This study investigated the psychological mechanisms of how mindfulness helps people quit smoking. It found that mindfulness helps people not act on smoking urges -to “be” with them rather than habitually react.
Smoking is the leading cause of preventable death in the US, while abstinence rates remain modest. Smoking has been shown to be perpetuated by operant conditioning, notably negative reinforcement (e.g., smoking to relieve negative affective states). Mindfulness training (MT) shows promise for smoking cessation, by potentially altering an individual’s tendency to smoke in response to craving. The purpose of this study was to examine the effects of MT and mindfulness practice on the relationship between smoking and craving after receiving four weeks of MT.
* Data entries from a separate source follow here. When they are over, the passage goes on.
(** The fields in the middle of a user's document, and the document. *)
Lemma user_fields id name active given family emails display :
  let body := [("userName", JStr name); ("active", JBool active);
               ("name", JObj (omitempty "givenName" given ++ omitempty "familyName" family))] in
  let l := omitempty "id" id ++ body ++ emails_json emails ++ omitempty "displayName" display in
  json_field "id" l = json_field "id" (omitempty "id" id) /\
  json_field "userName" l = JStr name /\ json_field "active" l = JBool active /\
  json_field "name" l = JObj (omitempty "givenName" given ++ omitempty "familyName" family) /\
  json_field "emails" l = json_field "emails" (emails_json emails) /\
  json_field "displayName" l = json_field "displayName" (omitempty "displayName" display).
Proof.
  cbv zeta. split_and!.
  - rewrite !json_field_left; [done|..];
      rewrite ?json_field_app, ?(json_field_omitempty_other "id" "displayName"), ?json_field_emails_other by done; done.
  - rewrite json_field_right, !json_field_left; [done|..];
      rewrite ?json_field_app, ?(json_field_omitempty_other "userName"), ?json_field_emails_other by done; done.
  - rewrite json_field_right, !json_field_left; [done|..];
      rewrite ?json_field_app, ?(json_field_omitempty_other "active"), ?json_field_emails_other by done; done.
  - rewrite json_field_right, !json_field_left; [done|..];
      rewrite ?json_field_app, ?(json_field_omitempty_other "name"), ?json_field_emails_other by done; done.
  - rewrite 2!json_field_right, json_field_left; [done|..];
      rewrite ?(json_field_omitempty_other "emails") by done; done.
  - rewrite !json_field_right; [done|..];
      rewrite ?(json_field_omitempty_other "displayName"), ?json_field_emails_other by done; done.
Qed.

(** A user reads back from the JSON it is sent as. *)
Theorem scim_user_roundtrip u : decode_scimUser (scimUser_json u) = inl u.
Proof.
  destruct u as [id name active given family emails display].
  destruct (user_fields id name active given family emails display) as (Hid & Hn & Ha & Hf & Hem & Hdis).
  unfold decode_scimUser, scimUser_json, json_object, field.
  cbn [su_ID su_UserName su_Active su_GivenName su_FamilyName su_Emails su_DisplayName].
  rewrite Hid, Hn, Ha, Hf, Hem, Hdis, !json_string_omitempty, decode_emails_field.
  by rewrite decode_name_omitempty.
Qed.

(** ** LDAP *)

Section LdapPages.
Context {C X : Type} {ldap : Ldap C X}.

(** A page within the listing is the slice asked for. *)
Lemma slice_page_spec entries limit offset :
  (0 <= limit)%Z -> (0 <= offset <= Z.of_nat (length entries))%Z -> (offset + limit < 2 ^ 63)%Z ->
  (Z.of_nat (length entries) < 2 ^ 63)%Z ->
  slice_page entries limit offset = inl (take (Z.to_nat limit) (drop (Z.to_nat offset) entries)).
Proof.
  intros Hl Ho Hov Hlen. unfold slice_page. rewrite (int64_small (offset + limit)) by lia.
  rewrite int64_small by lia. rewrite decide_False by lia. rewrite decide_False by lia. f_equal.
  destruct (decide (offset + limit <= Z.of_nat (length entries)))%Z.
  - by replace (Z.to_nat (Z.min (offset + limit) (Z.of_nat (length entries)) - offset)) with (Z.to_nat limit) by lia.
  - rewrite !take_ge; [done|rewrite length_drop; lia..].
Qed.

(** An offset past the end is a panic: the slice would have a negative capacity. *)
Lemma slice_page_past entries limit offset :
  (Z.of_nat (length entries) < offset)%Z -> (0 <= limit)%Z -> (offset + limit < 2 ^ 63)%Z ->
  slice_page entries limit offset = inr "runtime error: makeslice: cap out of range".
Proof.
  intros Ho Hl Hov. unfold slice_page. rewrite (int64_small (offset + limit)) by lia.
  rewrite int64_small by lia. by rewrite decide_True by lia.
Qed.

Context (c : nat) (o : ldapConnector C) (env : Env) (s : St (Objects (ldapConnector C) X)).
Context (Ho : ob_structs (st s) !! c = Some o).
Context (limit offset : Z) (Hlimit : (0 <= limit)%Z) (Hoffset : (0 <= offset)%Z) (Hmax : (offset + limit < 2 ^ 63)%Z).

(** Listing users: past the end of the directory's answer the page is empty,
    within it the page is the slice asked for, and the total is right. *)
Theorem ldap_users_page filter entries x :
  let query := if decide (filter = estr) then "(objectClass=inetOrgPerson)"
               else "(&(objectClass=inetOrgPerson)(" +:+ filter +:+ "))" in
  ldap_Search (ld_conn o) (mkSearch (getUsersOU o) ScopeWholeSubtree query user_attributes) env
    (mkSt (tick s) (ob_net (st s))) = (Ok entries, x) ->
  (Z.of_nat (length entries) < 2 ^ 63)%Z ->
  fst (ldap_ListUsers c filter limit offset env s) =
    Ok (map entry_user (take (Z.to_nat limit) (drop (Z.to_nat offset) entries)), Z.of_nat (length entries)).
Proof.
  cbv zeta. intros Hs Hlen. unfold ldap_ListUsers. mgo (ob_load_run _ _ env _ Ho). cbv zeta.
  assert ((if decide (filter = estr) then "(objectClass=inetOrgPerson)"
           else "(&" +:+ "(objectClass=inetOrgPerson)" +:+ "(" +:+ filter +:+ "))") =
          (if decide (filter = estr) then "(objectClass=inetOrgPerson)"
           else "(&(objectClass=inetOrgPerson)(" +:+ filter +:+ "))")) as -> by (by case_decide).
  unfold bind, on_net, zoom. rewrite Hs. cbn [tick st].
  destruct (decide (offset > Z.of_nat (length entries))%Z).
  - rewrite drop_ge by lia. cbn. by rewrite take_nil.
  - rewrite slice_page_spec by lia. done.
Qed.

(** Listing groups: the same within the answer, and a panic past its end. *)
Theorem ldap_groups_page filter entries x :
  ldap_Search (ld_conn o) (mkSearch (getGroupsOU o) ScopeWholeSubtree "(objectClass=groupOfNames)" group_attributes) env
    (mkSt (tick s) (ob_net (st s))) = (Ok entries, x) ->
  (Z.of_nat (length entries) < 2 ^ 63)%Z ->
  fst (ldap_ListGroups c filter limit offset env s) =
    if decide (offset <= Z.of_nat (length entries))%Z
    then Ok (map entry_group (take (Z.to_nat limit) (drop (Z.to_nat offset) entries)), Z.of_nat (length entries))
    else Panic "runtime error: makeslice: cap out of range".
Proof.
  intros Hs Hlen. unfold ldap_ListGroups. mgo (ob_load_run _ _ env _ Ho). cbv zeta.
  unfold bind, on_net, zoom. rewrite Hs. cbn [tick st]. case_decide.
  - rewrite slice_page_spec by lia. done.
  - rewrite slice_page_past by lia. done.
Qed.
End LdapPages.

(** ** Google Workspace *)

Section Google.
Context {K X : Type} {oauth : GoogleOAuth K X}.

(** No struct has a client: none was initialized. *)
Definition uninitialized (w : Objects (googleConnector K) X) : Prop :=
  Forall (fun o => go_httpClient o = None) (ob_structs w).

Definition panics {A} (m : M (Objects (googleConnector K) X) A) : Prop :=
  forall env s, uninitialized (st s) -> exists u, m env s = (Panic nil_deref, u) /\ st u = st s.

Lemma panics_client_Do c req : panics (client_Do c req).
Proof.
  intros env s Hs. unfold client_Do, ob_load, bind, gets. exists s. destruct (ob_structs (st s) !! c) as [o|] eqn:Ho; [|done].
  cbn. unfold uninitialized in Hs. rewrite Forall_lookup in Hs. by rewrite (Hs c o Ho).
Qed.

Lemma panics_close {A} (m : M (Objects (googleConnector K) X) A) : panics m -> panics (close_first m).
Proof. intros Hm env s Hs. destruct (Hm env s Hs) as (u & E & Hu). exists u. unfold close_first, bind, attempt. by rewrite E. Qed.

Lemma panics_bind {A B} (m : M (Objects (googleConnector K) X) A) (k : A -> M _ B) : panics m -> panics (bind m k).
Proof. intros Hm env s Hs. destruct (Hm env s Hs) as (u & E & Hu). exists u. unfold bind. by rewrite E. Qed.

(** After a part that only reads, or panics. *)
Lemma panics_after {A B} (m : M (Objects (googleConnector K) X) A) (k : A -> M _ B) :
  (forall env s, (exists a, fst (m env s) = Ok a) \/ fst (m env s) = Panic nil_deref) -> readonly m ->
  (forall a, panics (k a)) -> panics (bind m k).
Proof.
  intros Hm Hr Hk env s Hs. unfold bind. specialize (Hr env s).
  destruct (Hm env s) as [[a Ha]|Ha]; destruct (m env s) as [r t]; cbn in *; subst r; [|eauto].
  destruct (Hk a env t) as (u & E & Hu); [by rewrite Hr|]. exists u. split; [done|congruence].
Qed.

Lemma panics_must_request method url body (k : HttpCall -> M (Objects (googleConnector K) X) Response) :
  (forall req, panics (k req)) -> panics (bind (must_request method url body) k).
Proof.
  apply panics_after.
  - intros env s. unfold must_request, http_NewRequest, bind, attempt. destruct (url_Parse url); cbn; eauto.
  - unfold must_request, http_NewRequest. effects.
Qed.

Lemma panics_send c method path : panics (google_send c method path).
Proof. apply panics_must_request. intros. apply panics_close, panics_client_Do. Qed.

Lemma panics_post c method path body : panics (google_post c method path body).
Proof. apply panics_must_request. intros. apply panics_close, panics_client_Do. Qed.

Lemma panics_ob_load c {B} (k : googleConnector K -> M (Objects (googleConnector K) X) B) :
  (forall o, panics (k o)) -> panics (bind (ob_load c) k).
Proof.
  apply panics_after; [|effects]. intros env s. unfold ob_load, bind, gets. destruct (_ !! c); cbn; eauto.
Qed.

(** Without [Initialize] the connector cannot check its connection or change a
    user: each of these panics, and the structs stay as they are. *)
Theorem google_uninitialized c :
  panics (google_HealthCheck c) /\ (forall user, panics (google_CreateUser c user)) /\
  (forall id user, panics (google_UpdateUser c id user)) /\ (forall id, panics (google_DeleteUser c id)) /\
  (forall user group, panics (google_AddUserToGroup c user group)) /\
  (forall user group, panics (google_RemoveUserFromGroup c user group)).
Proof.
  split_and!; intros.
  - apply panics_ob_load. intros. apply panics_bind, panics_send.
  - apply panics_after; [by eauto|unfold google_tempPassword; effects|]. intros. apply panics_bind, panics_post.
  - apply panics_bind, panics_post.
  - apply panics_bind, panics_send.
  - apply panics_bind, panics_post.
  - apply panics_bind, panics_send.
Qed.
33 adults received MT as part of a randomized trial for smoking cessation. Individuals in the MT condition recorded formal and informal mindfulness practice during treatment using daily diaries.
Analyses showed that strong correlations between craving and smoking at baseline (r = 0.582) were attenuated at the end of treatment (r = 0.126). Mindfulness home practice significantly predicted cigarette use (formal: B = −1.21, p = 0.007; informal: B = −1.52, p < 0.0001) and informal practice moderated the relationship between craving and smoking at the end of treatment (B = 0.52, p = 0.03).
These findings suggest that MT may be effective as a treatment for smoking cessation and that informal mindfulness practice predicts a decoupling of the association between craving and smoking.
Elwafi, H. M., Witkiewitz, K., Mallik, S., Thornhill, T. A., Brewer, J. A., (2013) Drug and Alcohol Dependence 130(1-3): 222-29.